» AIM OF THE TASK: Retype, exactly as they appear below, the lines between the line holding "nth 1 (Dom.querySelectorAll" and the line holding "rational it denotes;", both ends included.

BEGIN

(** * Leaflet Routing Machine: a shallow embedding of the waypoint plan,
      the routing control, the OSRM v1 route client and the text-instruction
      formatter, with the properties checked against the specification.

    Sources embedded here:
    - [src/plan.ts]                        (module [PlanTs])
    - [dist/leaflet-routing-machine.js]    (modules [PlanDist], [Control],
                                            [Polyline], [OSRMv1], [TextInstructions])

    JavaScript numbers that the code uses as indices, counters and integer
    degrees are modelled as [Z]; the numbers of the polyline codec are
    doubles, modelled as the rationals they stand for ([JS.double]);
    [undefined] is modelled with [option];
    a thrown exception is modelled by the [None] result of a function whose
    doc comment says so. *)

From Stdlib Require Import ZArith List String Ascii Bool Lia QArith Qabs Qround Qpower Lqa.
From stdpp Require Import base option list strings gmap.

Local Open Scope string_scope.
Local Open Scope list_scope.
Local Open Scope Z_scope.

(** ** JavaScript primitives shared by the components *)

Module JS.

(** [Array.prototype.splice(start, deleteCount, ...items)] on the array [l]:
    the array after the call.  [start] is taken relative to the end when it is
    negative and clamped to the array; [deleteCount] is clamped to
    [0 .. len - actualStart] (ECMAScript, [Array.prototype.splice] steps 3-9). *)
Definition splice {A : Type} (l : list A) (start deleteCount : Z) (items : list A) : list A :=
  let len := Z.of_nat (length l) in
  let actualStart := if start <? 0 then Z.max (len + start) 0 else Z.min start len in
  let actualDeleteCount := Z.min (Z.max deleteCount 0) (len - actualStart) in
  take (Z.to_nat actualStart) l ++ items
    ++ drop (Z.to_nat (actualStart + actualDeleteCount)) l.
Definition transformLegacyResponse (legacyData : ResponseData) : ResponseData :=
  let answer := or_text (answer legacyData) "" in
  let consensus :=
    or_text (or_section (extractSection answer "consensus")
                        (extractSection answer "findings"))
            (substring0 300 answer) in
  let contradiction :=
    or_text (or_section (extractSection answer "contradiction")
                        (extractSection answer "conflicting"))
            default_contradiction in
  let gap :=
    or_text (or_section (extractSection answer "gap")
                        (extractSection answer "future research"))
            default_gap in
  let evidence := default [] (publications legacyData) in
  let highlighted_concepts := extractConcepts answer in
  {| answer := None; publications := None; intermediate_steps := None;
     brief := Some {| consensus := consensus;
                      contradiction := contradiction;
                      gap := gap |};
     evidence := Some evidence;
     highlighted_concepts := Some highlighted_concepts;
     follow_up_questions := Some fixed_follow_ups;
     agent_logs := Some (default [] (intermediate_steps legacyData)) |}.

(** *** The backend and the browser as seen by the client *)

(** The parsed [data] of a server-sent message. *)
Inductive Payload :=
| Text (s : string)
| Response (r : ResponseData)
| Absent.

Record StreamData := {
  type : string;
  content : Payload
}.

(** What an [EventSource] dispatches: a message, whose data parses to
    an object or not, or an error. *)
Inductive SourceEvent :=
| MessageEvent (data : option StreamData)
| ErrorEvent.
(** The collaborators of [Samples], with the numbers of [trianglePoints]
    scanned as well, [gradientMarkup] parsed, and a selector engine that
    rejects [#a:b]. *)
Definition figureExternals : Externals := {|
  parseFloat := Samples.parseDecimal;
  mathRandom := fun n => (1 # Pos.of_nat (n + 2))%Q;
  toString36 := fun _ => "0.4fzyo82mvyr";
  pointsOnPath := figurePointsOnPath;
  TransformDefinition := unit;
  fromTransformAttribute := fun _ => Thrown "Syntax error";
  fromDefinition := fun _ => Returned [];
  matchGradientId := fun urlRef =>
    if urlRef =? "url(#a:b)" then Some "a:b" else None;
  querySelectorHash := fun root id =>
    if id =? "a:b" then Thrown "SyntaxError: unknown pseudo-class"
    else Returned (Dom.querySelectorById root id);
  matchNumericValues := fun attribute =>
    if attribute =? trianglePoints then [0; 0; 10; 0; 10; 10]%Q else [];
  parseClassStyles := fun _ => [];
  parseFromString := fun markup =>
    if markup =? gradientMarkup then gradientDocument
    else Tag "parsererror" [] [Text "unexpected input"]
|}.

(** [<svg><path d="M4 4 V6 H6 V4 Z M0 0 H10 V10 H0 Z" fill="#ff0000"/></svg>] *)
Definition innerFirstDocument : Markup :=
  Tag "svg" []
    [Samples.leaf "path" [("d", innerFirstData); ("fill", "#ff0000")]].

Definition innerFirstPath : SvgElement :=
  Samples.orRoot (Samples.firstElement innerFirstDocument "path").

(** The same path with [fill-rule="evenodd"]. *)
Definition innerFirstEvenOddDocument : Markup :=
  Tag "svg" []
    [Samples.leaf "path"
       [("d", innerFirstData); ("fill", "#ff0000"); ("fill-rule", "evenodd")]].

Definition innerFirstEvenOddPath : SvgElement :=
  Samples.orRoot (Samples.firstElement innerFirstEvenOddDocument "path").

(** The fills of the elements a sample path yields, in order. *)
Definition fillsOf (document : Markup) (path : SvgElement) : list string :=
  map (fun e => backgroundColor (base e))
      (elementsOf
         (fst (@Converters.pathConverter figureExternals path
                 (Samples.emptyContext document)
                 (@Convert.createBaseElement figureExternals) 0%nat))).

(** The subpaths of a sample path under its accumulated transform. *)
Definition piecesOf (path : SvgElement) : list ConvertedPathSubpath :=
  @Path.convertPathToSubpaths figureExternals path
    (@Transform.getAccumulatedTransform figureExternals path).

(** [<svg><g display=" None "><rect width="5" height="5"/></g></svg>] *)
Definition hiddenDocument : Markup :=
  Tag "svg" []
    [Tag "g" [("display", " None ")]
       [Samples.leaf "rect" [("width", "5"); ("height", "5")]]].

Definition hiddenRect : SvgElement :=
  Samples.orRoot (Samples.firstElement hiddenDocument "rect").






(** [<svg><path d="M0 0 L10 10" fill="none"/>
    <path d="M0 0 H10 V10 H0 Z M4 4 V6 H6 V4 Z" fill-rule="EvenOdd"/></svg>] *)
Definition pathsDocument : Markup :=
  Tag "svg" []
    [Samples.leaf "path" [("d", Samples.openData); ("fill", "none")];
     Samples.leaf "path" [("d", Samples.holeLastData); ("fill-rule", "EvenOdd")]].

Definition unpaintedPath : SvgElement :=
  Samples.orRoot (Samples.firstElement pathsDocument "path").

Definition evenOddPath : SvgElement :=
  nth 1 (Dom.querySelectorAll (mkSvgElement pathsDocument []) ["path"])
      unpaintedPath.

End Figures.

(* ===================================================================== *)
(** ** Properties *)
(* ===================================================================== *)

(** *** The random-number monad *)

Lemma bind_run {A B : Type} (c : Rand A) (k : A -> Rand B) (draws : nat) :
  bind c k draws = k (fst (c draws)) (snd (c draws)).
Proof. unfold bind. destruct (c draws); reflexivity. Qed.

Lemma ret_run {A : Type} (a : A) (draws : nat) : ret a draws = (a, draws).
Proof. reflexivity. Qed.

(** *** The string helpers and the parsers on examples *)

Example trim_example : Js.trim "  fill : red  "%string = "fill : red"%string.
Proof. reflexivity. Qed.

Example split_example :
  Js.split ";" "a;b;"%string = ["a"; "b"; ""]%string.
Proof. reflexivity. Qed.

Example words_example :
  Js.words " big  red box "%string = ["big"; "red"; "box"]%string.
Proof. reflexivity. Qed.

Example toLowerCase_example :
  Js.toLowerCase "clipPath"%string = "clippath"%string.
Proof. reflexivity. Qed.

Example parseCssDeclarations_example :
  Style.parseCssDeclarations "Fill: Blue; stroke:red;fill:green;;x"%string
  = [("fill", "green"); ("stroke", "red")]%string.
Proof. reflexivity. Qed.
(** * Case Team Events: the filter engine, favorites and catalog loading of
    [src/App.tsx], embedded in Rocq.

    The React component [App] keeps its state in [useState] cells and changes
    it from callbacks ([filterEvents], [toggleFavorite], [surpriseMe],
    [loadEvents], [loadFavorites]).  Each callback is embedded as a function
    on an explicit state record; [console.log] output is an explicit list of
    log lines; the asynchronous loads are a small transition system whose
    steps are the points where the source suspends ([await]). *)

From Stdlib Require Import QArith Qround Qpower Lqa Ascii String.
From stdpp Require Import base list strings gmap.

Local Open Scope string_scope.
Local Open Scope list_scope.

(** ** JavaScript numbers

    A [number] is an IEEE double.  A finite double is embedded as the
    rational it denotes; [NaN] and the two infinities are kept apart.  The
    two zeros compare equal and are both [Finite 0].  Comparison of doubles
    is exact; what computes a number (the reading of text by [Number], the
    product in [surpriseMe]) rounds the exact result to the nearest double
    ([roundToDouble]). *)

Inductive number : Type :=
  | NaN
  | NegInfinity
  | Finite (q : Q)
  | PosInfinity.

(** IsLessThan of ECMAScript on two numbers: [None] stands for [undefined],
    the answer when an operand is [NaN]. *)
Definition isLessThan (x y : number) : option bool :=
  match x, y with
  | NaN, _ | _, NaN => None
  | NegInfinity, NegInfinity => Some false
  | NegInfinity, _ => Some true
  | _, NegInfinity => Some false
  | PosInfinity, _ => Some false
  | _, PosInfinity => Some true
  | Finite p, Finite q => Some (negb (Qle_bool q p))
  end.

(** [x >= y] is [!(x < y)], and [false] when the comparison is undefined. *)
Definition geq (x y : number) : bool :=
  match isLessThan x y with
  | Some false => true
  | _ => false
  end.

(** [x <= y] is [!(y < x)], and [false] when the comparison is undefined. *)
Definition leq (x y : number) : bool :=
  match isLessThan y x with
  | Some false => true
  | _ => false
  end.

(** The order of the extended reals, the mathematical reading of [<=] in the
    specification.  [NaN] is related to nothing. *)
Inductive num_le : number -> number -> Prop :=
  | num_le_finite p q : (p <= q)%Q -> num_le (Finite p) (Finite q)
  | num_le_bottom y : y <> NaN -> num_le NegInfinity y
  | num_le_top x : x <> NaN -> num_le x PosInfinity.

(** ** Rounding to a double

    The Number value for a real number: the nearest double, ties to the one
    with an even significand, infinity from [2^1024] on.  A double is
    [m * 2^k] with [|m| < 2^53] and [k >= -1074]. *)

Definition pow2 (k : Z) : Q := Qpower 2 k.

(** [floor (log2 q)] for a positive [q]. *)
Definition floorLog2 (q : Q) : Z :=
  let e := (Z.log2 (Qnum q) - Z.log2 (Zpos (Qden q)))%Z in
  if Qle_bool (pow2 e) q then e else (e - 1)%Z.

(** The nearest integer, ties to even. *)
Definition roundHalfEven (y : Q) : Z :=
  let f := Qfloor y in
  match (y - inject_Z f ?= 1 # 2)%Q with
  | Lt => f
  | Gt => (f + 1)%Z
  | Eq => if Z.even f then f else (f + 1)%Z
  end.

(** The exponent of the last place of the doubles around a positive [q]. *)
Definition quantum (q : Q) : Z := Z.max (floorLog2 q - 52) (-1074).

Definition roundPositive (q : Q) : number :=
  let k := quantum q in
  let v := (inject_Z (roundHalfEven (q * pow2 (- k))) * pow2 k)%Q in
  if Qle_bool (pow2 1024) v then PosInfinity else Finite (Qred v).

Definition roundToDouble (q : Q) : number :=
  match (q ?= 0)%Q with
  | Eq => Finite 0
  | Gt => roundPositive q
  | Lt =>
      match roundPositive (- q) with
      | Finite v => Finite (Qred (- v))
      | _ => NegInfinity
      end
  end.

(** [q] is the value of a double. *)
Definition isDouble (q : Q) : Prop :=
  exists m k : Z,
    (Z.abs m < 2 ^ 53)%Z /\ (-1074 <= k <= 971)%Z
    /\ (q == inject_Z m * pow2 k)%Q.

(** ** Text

    A JavaScript string is a sequence of UTF-16 code units; a [string] here
    holds the same text in UTF-8.  For well-formed text the two agree on
    which strings occur in which, so [includes] may be taken on the
    bytes; what depends on the characters ([toLowerCase], the white space
    that [Number] trims) is taken on the code points. *)

Definition bytesOf (s : string) : list N :=
  map N_of_ascii (list_ascii_of_string s).

Definition ofBytes (l : list N) : string :=
  string_of_list_ascii (map ascii_of_N l).

Definition continuation (b : N) : bool := ((128 <=? b) && (b <=? 191))%N.

(** The code points of UTF-8 text; a byte that starts no well-formed
    sequence gives U+FFFD. *)
Fixpoint decodeUtf8 (l : list N) : list N :=
  match l with
  | [] => []
  | b0 :: l1 =>
      if (b0 <? 128)%N then b0 :: decodeUtf8 l1
      else
        match l1 with
        | [] => [65533%N]
        | b1 :: l2 =>
            if ((194 <=? b0) && (b0 <=? 223))%N && continuation b1 then
              ((b0 - 192) * 64 + (b1 - 128))%N :: decodeUtf8 l2
            else
              match l2 with
              | [] => 65533%N :: decodeUtf8 l1
              | b2 :: l3 =>
                  if ((224 <=? b0) && (b0 <=? 239))%N
                     && continuation b1 && continuation b2 then
                    ((b0 - 224) * 4096 + (b1 - 128) * 64 + (b2 - 128))%N
                      :: decodeUtf8 l3
                  else
                    match l3 with
                    | [] => 65533%N :: decodeUtf8 l1
                    | b3 :: l4 =>
                        if ((240 <=? b0) && (b0 <=? 244))%N
                           && continuation b1 && continuation b2
                           && continuation b3 then
                          ((b0 - 240) * 262144 + (b1 - 128) * 4096
                           + (b2 - 128) * 64 + (b3 - 128))%N
                            :: decodeUtf8 l4
                        else 65533%N :: decodeUtf8 l1
                    end
              end
        end
  end.

Definition encodeUtf8 (c : N) : list N :=
  (if c <? 128 then [c]
   else if c <? 2048 then [192 + c / 64; 128 + c mod 64]
   else if c <? 65536 then
     [224 + c / 4096; 128 + (c / 64) mod 64; 128 + c mod 64]
   else
     [240 + c / 262144; 128 + (c / 4096) mod 64; 128 + (c / 64) mod 64;
      128 + c mod 64])%N.

Definition codePoints (s : string) : list N := decodeUtf8 (bytesOf s).

Definition fromCodePoints (l : list N) : string :=
  ofBytes (concat (map encodeUtf8 l)).

(** Every byte of the string is an ASCII character. *)
Definition isAscii (s : string) : Prop :=
  Forall (fun b => (b < 128)%N) (bytesOf s).

(** ** JavaScript values held by a numeric field, and [Number(...)]

    The interface [Event] declares [costPerPerson] and [durationHours] as
    [number], but the records come from the database untyped and the filter
    coerces them with [Number(...)], so the embedding keeps the value that is
    really there. *)

Inductive JsValue : Type :=
  | JsUndefined
  | JsNull
  | JsBoolean (b : bool)
  | JsNumber (n : number)
  | JsString (s : string).

Module StringToNumber.
(** StringToNumber of ECMAScript: white space and line terminators are
    trimmed, the empty string is [0], then a StrNumericLiteral is expected:
    a binary, octal or hexadecimal integer, or an optionally signed
    [Infinity] or decimal literal with optional fraction and exponent.
    Anything else is [NaN].  The result is the literal's mathematical value
    rounded to a double. *)

(** WhiteSpace and LineTerminator: TAB, LF, VT, FF, CR, SP, NBSP, the space
    separators of Unicode, LS, PS and ZWNBSP. *)
Definition isWhiteSpace (c : N) : bool :=
  (((9 <=? c) && (c <=? 13)) || (c =? 32) || (c =? 160) || (c =? 5760)
   || ((8192 <=? c) && (c <=? 8202)) || (c =? 8232) || (c =? 8233)
   || (c =? 8239) || (c =? 8287) || (c =? 12288) || (c =? 65279))%N.

Fixpoint trimStart (l : list N) : list N :=
  match l with
  | c :: l' => if isWhiteSpace c then trimStart l' else l
  | [] => []
  end.

Definition trim (l : list N) : list N :=
  rev (trimStart (rev (trimStart l))).

Definition digitValue (base : N) (c : N) : option N :=
  let v :=
    if ((48 <=? c) && (c <=? 57))%N then Some (c - 48)%N
    else if ((97 <=? c) && (c <=? 102))%N then Some (c - 87)%N
    else if ((65 <=? c) && (c <=? 70))%N then Some (c - 55)%N
    else None in
  match v with
  | Some d => if (d <? base)%N then Some d else None
  | None => None
  end.

(** The longest run of digits at the head of [l]: its value on top of
    [acc], how many digits were read, and the rest. *)
Fixpoint digits (base : N) (acc : N) (count : nat) (l : list N)
  : N * nat * list N :=
  match l with
  | c :: l' =>
      match digitValue base c with
      | Some d => digits base (acc * base + d)%N (S count) l'
      | None => (acc, count, l)
      end
  | [] => (acc, count, [])
  end.

Definition integerLiteral (base : N) (l : list N) : number :=
  match digits base 0 0 l with
  | (v, S _, []) => roundToDouble (inject_Z (Z.of_N v))
  | _ => NaN
  end.

Definition pow10 (e : Z) : Q := Qpower (inject_Z 10) e.

Definition exponentPart (l : list N) : option Z :=
  match l with
  | [] => Some 0%Z
  | c :: l' =>
      if ((c =? 101) || (c =? 69))%N then
        let '(neg, body) :=
          match l' with
          | s :: l'' =>
              if (s =? 45)%N then (true, l'')
              else if (s =? 43)%N then (false, l'')
              else (false, l')
          | [] => (false, l')
          end in
        match digits 10 0 0 body with
        | (v, S _, []) => Some (if neg then (- Z.of_N v)%Z else Z.of_N v)
        | _ => None
        end
      else None
  end.

Definition unsignedDecimal (l : list N) : option Q :=
  let '(ip, n1, rest1) := digits 10 0 0 l in
  let '(fp, n2, rest2) :=
    match rest1 with
    | c :: r => if (c =? 46)%N then digits 10 0 0 r
                else (0%N, 0%nat, rest1)
    | [] => (0%N, 0%nat, rest1)
    end in
  match (n1 + n2)%nat with
  | O => None
  | S _ =>
      match exponentPart rest2 with
      | Some e =>
          Some ((inject_Z (Z.of_N ip)
                 + inject_Z (Z.of_N fp) * pow10 (- Z.of_nat n2))
                * pow10 e)%Q
      | None => None
      end
  end.

Definition infinityText : list N := codePoints "Infinity".

Definition decimalLiteral (l : list N) : number :=
  let '(neg, body) :=
    match l with
    | s :: l' =>
        if (s =? 45)%N then (true, l')
        else if (s =? 43)%N then (false, l')
        else (false, l)
    | [] => (false, l)
    end in
  if bool_decide (body = infinityText) then
    if neg then NegInfinity else PosInfinity
  else
    match unsignedDecimal body with
    | Some q => roundToDouble (if neg then - q else q)
    | None => NaN
    end.

Definition parse (s : string) : number :=
  match trim (codePoints s) with
  | [] => Finite 0
  | z :: p :: body =>
      if (z =? 48)%N then
        match p with
        | 120%N | 88%N => integerLiteral 16 body
        | 111%N | 79%N => integerLiteral 8 body
        | 98%N | 66%N => integerLiteral 2 body
        | _ => decimalLiteral (z :: p :: body)
        end
      else decimalLiteral (z :: p :: body)
  | l => decimalLiteral l
  end.
End StringToNumber.

(** [Number(v)]: ToNumber of ECMAScript on the values a field can hold. *)
Definition Number (v : JsValue) : number :=
  match v with
  | JsUndefined => NaN
  | JsNull => Finite 0
  | JsBoolean b => if b then Finite 1 else Finite 0
  | JsNumber n => n
  | JsString s => StringToNumber.parse s
  end.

END

» COMPLETED TASK:
  nth 1 (Dom.querySelectorAll (mkSvgElement pathsDocument []) ["path"])
      unpaintedPath.

End Figures.

(* ===================================================================== *)
(** ** Properties *)
(* ===================================================================== *)

(** *** The random-number monad *)

Lemma bind_run {A B : Type} (c : Rand A) (k : A -> Rand B) (draws : nat) :
  bind c k draws = k (fst (c draws)) (snd (c draws)).
Proof. unfold bind. destruct (c draws); reflexivity. Qed.

Lemma ret_run {A : Type} (a : A) (draws : nat) : ret a draws = (a, draws).
Proof. reflexivity. Qed.

(** *** The string helpers and the parsers on examples *)

Example trim_example : Js.trim "  fill : red  "%string = "fill : red"%string.
Proof. reflexivity. Qed.

Example split_example :
  Js.split ";" "a;b;"%string = ["a"; "b"; ""]%string.
Proof. reflexivity. Qed.

Example words_example :
  Js.words " big  red box "%string = ["big"; "red"; "box"]%string.
Proof. reflexivity. Qed.

Example toLowerCase_example :
  Js.toLowerCase "clipPath"%string = "clippath"%string.
Proof. reflexivity. Qed.

Example parseCssDeclarations_example :
  Style.parseCssDeclarations "Fill: Blue; stroke:red;fill:green;;x"%string
  = [("fill", "green"); ("stroke", "red")]%string.
Proof. reflexivity. Qed.
(** * Case Team Events: the filter engine, favorites and catalog loading of
    [src/App.tsx], embedded in Rocq.

    The React component [App] keeps its state in [useState] cells and changes
    it from callbacks ([filterEvents], [toggleFavorite], [surpriseMe],
    [loadEvents], [loadFavorites]).  Each callback is embedded as a function
    on an explicit state record; [console.log] output is an explicit list of
    log lines; the asynchronous loads are a small transition system whose
    steps are the points where the source suspends ([await]). *)

From Stdlib Require Import QArith Qround Qpower Lqa Ascii String.
From stdpp Require Import base list strings gmap.

Local Open Scope string_scope.
Local Open Scope list_scope.

(** ** JavaScript numbers

    A [number] is an IEEE double.  A finite double is embedded as the
    rational it denotes; [NaN] and the two infinities are kept apart.  The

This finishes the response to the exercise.